WHAT IS EXPECTED
Among the lines below, which ones contain the word "ClarificationItem"? Copy every such line.

----------------------------------------

(* ===== verification/ClarCli.v ===== *)
(** * The clarify command ([_run_clarify] of [src/orchestratord/commands/issue.py])

    The operator's side of the clarification queue, run in the daemon on its own
    queue, or in another process on a queue opened from the same file.  The
    theorems are about the second case: the daemon never reads its file again. *)

From S2P Require Import Prelude Errors IssueRegistry ClarQueue ClarModel.

Open Scope string_scope.
Open Scope list_scope.
Open Scope Z_scope.

Record ClarifyArgs := mkClarifyArgs {
  arg_id : option string;
  arg_answer : option string;
  arg_forward_to_author : bool;
  arg_list : bool;
  arg_recheck : bool;
  arg_resolve : bool;
}.

(** What the command leaves behind. *)
Record CliState := mkCliState {
  cli_queue : Queue;
  cli_registry : option Registry;
}.

(** [item.status.value] *)
Definition status_value (i : ClarificationItem) : outcome exn ClarificationStatus :=
  if ci_status_enum i then Ret (ci_status i) else Raise (attribute_error "value").

(** The assignments of [--recheck]. *)
Definition recheck_record (r : IssueRecord) : IssueRecord :=
  let c := clar r in
  set_clar
    (mkClarInfo None (question_history c) [] 0 None [] (clarifier_comment_cursor c) (author_login c)
       None None (first_response_source c) (stale_answers c)) r.

(** A text is given and not empty. *)
Definition given (o : option string) : option string := str_or o None.

Definition run_list (s : CliState) : outcome exn Z * CliState :=
  match map_outcome status_value (list_items (cli_queue s)) with
  | Ret _ => (Ret 0, s)
  | Raise e => (Raise e, s)
  end.

Definition run_recheck (c : Clock) (t : Tick) (id : string) (s : CliState) : outcome exn Z * CliState :=
  let q := remove c id (cli_queue s) in
  match cli_registry s ≫= IssueRegistry.get id with
  | None => (Ret 1, mkCliState q (cli_registry s))
  | Some _ => (Ret 0, mkCliState q (IssueRegistry.update t id recheck_record <$> cli_registry s))
  end.

(** [record.clarifier_fingerprint or "manual"], [answer or "..."] *)
Definition run_resolve (c : Clock) (t : Tick) (id : string) (answer : option string) (s : CliState)
    : outcome exn Z * CliState :=
  let q := remove c id (cli_queue s) in
  match cli_registry s ≫= IssueRegistry.get id with
  | None => (Ret 1, mkCliState q (cli_registry s))
  | Some r =>
      (Ret 0, mkCliState q
         (mark_clarification_resolved t id
            (default "manual" (given (clarifier_fingerprint (clar r))))
            (Some (default "Manually resolved by operator" (given answer))) (Some "operator")
            "manual_resolved" None <$> cli_registry s))
  end.

Definition run_forward (c : Clock) (id : string) (s : CliState) : outcome exn Z * CliState :=
  let '(item, q) := mark_awaiting_author c id None (cli_queue s) in
  match item with
  | None => (Ret 1, mkCliState q (cli_registry s))
  | Some _ => (Ret 0, mkCliState q (cli_registry s))
  end.

Definition run_answer (c : Clock) (id : string) (answer : option string) (s : CliState)
    : outcome exn Z * CliState :=
  let '(item, q) := resolve c id (default "" answer) "clarification_queue" (cli_queue s) in
  let s := mkCliState q (cli_registry s) in
  match item with
  | None => (Ret 1, s)
  | Some i =>
      match status_value i with
      | Ret _ => (Ret 0, s)
      | Raise e => (Raise e, s)
      end
  end.

(** [_run_clarify]: the exit code. *)
Definition run_clarify (c : Clock) (t : Tick) (a : ClarifyArgs) (s : CliState) : outcome exn Z * CliState :=
  match given (arg_id a) with
  | None => if arg_list a then run_list s else (Ret 2, s)
  | Some id =>
      if negb (is_some (given (arg_answer a)) || arg_forward_to_author a || arg_list a
               || arg_recheck a || arg_resolve a) then (Ret 2, s)
      else if arg_list a then run_list s
      else if arg_recheck a then run_recheck c t id s
      else if arg_resolve a then run_resolve c t id (arg_answer a) s
      else if arg_forward_to_author a then run_forward c id s
      else run_answer c id (arg_answer a) s
  end.

(** A queue opened by another process from the daemon's file. *)
Definition other_process (daemon : Queue) : CliState := mkCliState (load (q_disk daemon)) None.

(** The daemon after another process has written the file. *)
Definition file_written (cli : CliState) (daemon : Queue) : Queue :=
  mkQueue (q_records daemon) (q_disk (cli_queue cli)).

(** ** Lemmas *)

Lemma get_other_process id daemon i :
  agrees daemon -> get id daemon = Some i -> get id (cli_queue (other_process daemon)) = Some (loaded i).
Proof.
  intros Ha Hg. unfold other_process, get in *; simpl. rewrite Ha, get_load. by rewrite Hg.
Qed.

Lemma unresolved_reload id c q :
  get_resolved id q = None -> write c = Written -> get_resolved id (load (q_disk (save c q))) = None.
Proof.
  intros Hr Hw. unfold get_resolved, save, write_file, get in *. rewrite Hw. simpl. rewrite get_load.
  destruct (dget id (q_records q)) as [i|]; [|done]. simpl. by destruct (resolved (ci_status i)).
Qed.

Lemma insert_item_elem i j l : j ∈ insert_item i l <-> j = i \/ j ∈ l.
Proof.
  induction l as [|k l IH]; simpl; [set_solver|]. destruct (qle _ _); set_solver.
Qed.

Lemma list_items_elem q j : j ∈ list_items q <-> j ∈ dvals (q_records q).
Proof.
  unfold list_items. induction (dvals (q_records q)) as [|i l IH]; simpl; [done|].
  rewrite insert_item_elem. set_solver.
Qed.

(** Items read from a file have no status value to print. *)
Lemma list_value_raises f :
  q_records (load f) <> [] ->
  map_outcome status_value (list_items (load f)) = Raise (attribute_error "value").
Proof.
  intros Hne.
  assert (Hall : Forall (fun i => ci_status_enum i = false) (list_items (load f))).
  { apply Forall_forall. intros j Hj%list_items_elem. destruct f; [done|done|].
    unfold dvals, load, load_records in Hj. cbn [q_records] in Hj. rewrite map_map in Hj.
    by apply list_elem_of_fmap in Hj as (kv & -> & _). }
  assert (Hnil : list_items (load f) <> []).
  { destruct (q_records (load f)) as [|[k i] d] eqn:E; [done|]. intros Hl.
    assert (Hin : i ∈ list_items (load f)) by (apply list_items_elem; rewrite E; set_solver).
    rewrite Hl in Hin. by apply elem_of_nil in Hin. }
  destruct (list_items (load f)) as [|i l]; [done|]. apply Forall_cons in Hall as [Hi _].
  simpl. unfold status_value. by rewrite Hi.
Qed.

(** ** Theorems *)

(** An answer given in another process is reported as recorded and does reach
    the file, but not the daemon: its queue still has the question open, and
    the next time it writes the file (here, when it notes the comments it has
    seen on any of its questions) the answer is gone from the file as well. *)
Theorem operator_answer_lost (daemon : Queue) (id answer id2 : string) (i : ClarificationItem)
    (c c2 : Clock) (t : Tick) (cursor : option string) :
  agrees daemon -> get id daemon = Some i -> active (ci_status i) = true ->
  id <> "" -> answer <> "" -> write c = Written -> write c2 = Written ->
  dmem id2 (q_records daemon) = true ->
  let '(code, cli) := run_clarify c t (mkClarifyArgs (Some id) (Some answer) false false false false)
                        (other_process daemon) in
  let daemon1 := file_written cli daemon in
  let daemon2 := snd (mark_comment_checked c2 id2 cursor daemon1) in
  code = Ret 0 /\
  (exists r, get_resolved id (load (q_disk daemon1)) = Some r /\ ci_answer r = Some answer) /\
  get_resolved id daemon1 = None /\ get_resolved id daemon2 = None /\
  get_resolved id (load (q_disk daemon2)) = None.
Proof.
  intros Hag Hg Hact Hid Hans Hw Hw2 Hm.
  assert (Hnr : get_resolved id daemon = None).
  { unfold get_resolved. rewrite Hg. by destruct (ci_status i). }
  unfold run_clarify. simpl.
  rewrite (proj2 (String.eqb_neq _ _) Hid). simpl. rewrite (proj2 (String.eqb_neq _ _) Hans). simpl.
  unfold run_answer, resolve, update. rewrite (get_other_process id daemon i) by done. simpl.
  rewrite Hact. simpl. split; [done|].
  assert (Hd2 : forall cli, get_resolved id (snd (mark_comment_checked c2 id2 cursor (file_written cli daemon))) = None /\
            get_resolved id (load (q_disk (snd (mark_comment_checked c2 id2 cursor (file_written cli daemon))))) = None).
  { intros cli. set (d1 := file_written cli daemon).
    assert (Hn2 : get_resolved id (snd (mark_comment_checked c2 id2 cursor d1)) = None).
    { unfold get_resolved, mark_comment_checked. rewrite get_update.
      destruct (decide (id2 = id)) as [->|]; [|exact Hnr].
      change (get id d1) with (get id daemon). rewrite Hg. simpl. by destruct (ci_status i). }
    split; [done|]. unfold mark_comment_checked, update in *.
    destruct (get id2 d1) as [j|] eqn:E; [by apply unresolved_reload|].
    unfold get in E. simpl in E. unfold dmem in Hm. by rewrite E in Hm. }
  split; [|split; [exact Hnr|apply Hd2]].
  unfold get_resolved, save, write_file, get; simpl. rewrite Hw. simpl. rewrite get_load, dget_dset_eq.
  simpl. destruct (ci_status i); try done; simpl; by eexists.
Qed.

(** Listing the questions from another process raises as soon as there is one:
    the statuses read from the file are plain strings, which have no [.value].
    Answering again a question that was resolved before records the answer and
    then raises for the same reason. *)
Theorem clarify_command_crashes (daemon : Queue) (id answer : string) (i : ClarificationItem)
    (c : Clock) (t : Tick) :
  agrees daemon -> get id daemon = Some i -> id <> "" -> answer <> "" ->
  fst (run_clarify c t (mkClarifyArgs None None false true false false) (other_process daemon))
    = Raise (attribute_error "value") /\
  (resolved (ci_status i) = true ->
   let '(code, cli) := run_clarify c t (mkClarifyArgs (Some id) (Some answer) false false false false)
                         (other_process daemon) in
   code = Raise (attribute_error "value") /\
   exists r, get id (cli_queue cli) = Some r /\ ci_answer r = Some answer).
Proof.
  intros Hag Hg Hid Hans. pose proof (get_other_process id daemon i Hag Hg) as Ho. split.
  - unfold run_clarify, run_list, other_process. cbn [given str_or arg_id arg_list cli_queue].
    rewrite list_value_raises; [done|].
    unfold get, other_process in Ho. intros Hd. cbn [cli_queue] in Ho. by rewrite Hd in Ho.
  - intros Hres. unfold run_clarify. simpl.
    rewrite (proj2 (String.eqb_neq _ _) Hid). simpl. rewrite (proj2 (String.eqb_neq _ _) Hans). simpl.
    unfold run_answer, resolve, update. rewrite Ho. simpl.
    assert (active (ci_status i) = false) as -> by (by destruct (ci_status i)).
    simpl. split; [done|]. unfold get; simpl. rewrite dget_dset_eq. by eexists.
Qed.

(** *** A concrete daemon *)

Definition open_item : ClarificationItem :=
  fst (enqueue (mkClock 10 Written) "7" "acme/app#7" "Which version?" [] "" None None None (load Absent)).

Definition sample_daemon : Queue := mkQueue [("7", open_item)] (Holds [("7", open_item)]).

Lemma operator_answer_lost_witness :
  let '(code, cli) := run_clarify (mkClock 20 Written) (mkTick 20 20 true)
                        (mkClarifyArgs (Some "7") (Some "v2") false false false false)
                        (other_process sample_daemon) in
  let daemon1 := file_written cli sample_daemon in
  let daemon2 := snd (mark_comment_checked (mkClock 30 Written) "7" (Some "c1") daemon1) in
  code = Ret 0 /\
  (exists r, get_resolved "7" (load (q_disk daemon1)) = Some r /\ ci_answer r = Some "v2") /\
  get_resolved "7" daemon1 = None /\ get_resolved "7" daemon2 = None /\
  get_resolved "7" (load (q_disk daemon2)) = None.
Proof.
  apply (operator_answer_lost sample_daemon "7" "v2" "7" open_item); done.
Defined.

Lemma clarify_command_crashes_witness :
  fst (run_clarify (mkClock 20 Written) (mkTick 20 20 true) (mkClarifyArgs None None false true false false)
         (other_process sample_daemon)) = Raise (attribute_error "value").
Proof. apply (clarify_command_crashes sample_daemon "7" "v2" open_item); done. Defined.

----------------------------------------

EXERCISE ANSWER
Definition status_value (i : ClarificationItem) : outcome exn ClarificationStatus :=
Theorem operator_answer_lost (daemon : Queue) (id answer id2 : string) (i : ClarificationItem)
Theorem clarify_command_crashes (daemon : Queue) (id answer : string) (i : ClarificationItem)
Definition open_item : ClarificationItem :=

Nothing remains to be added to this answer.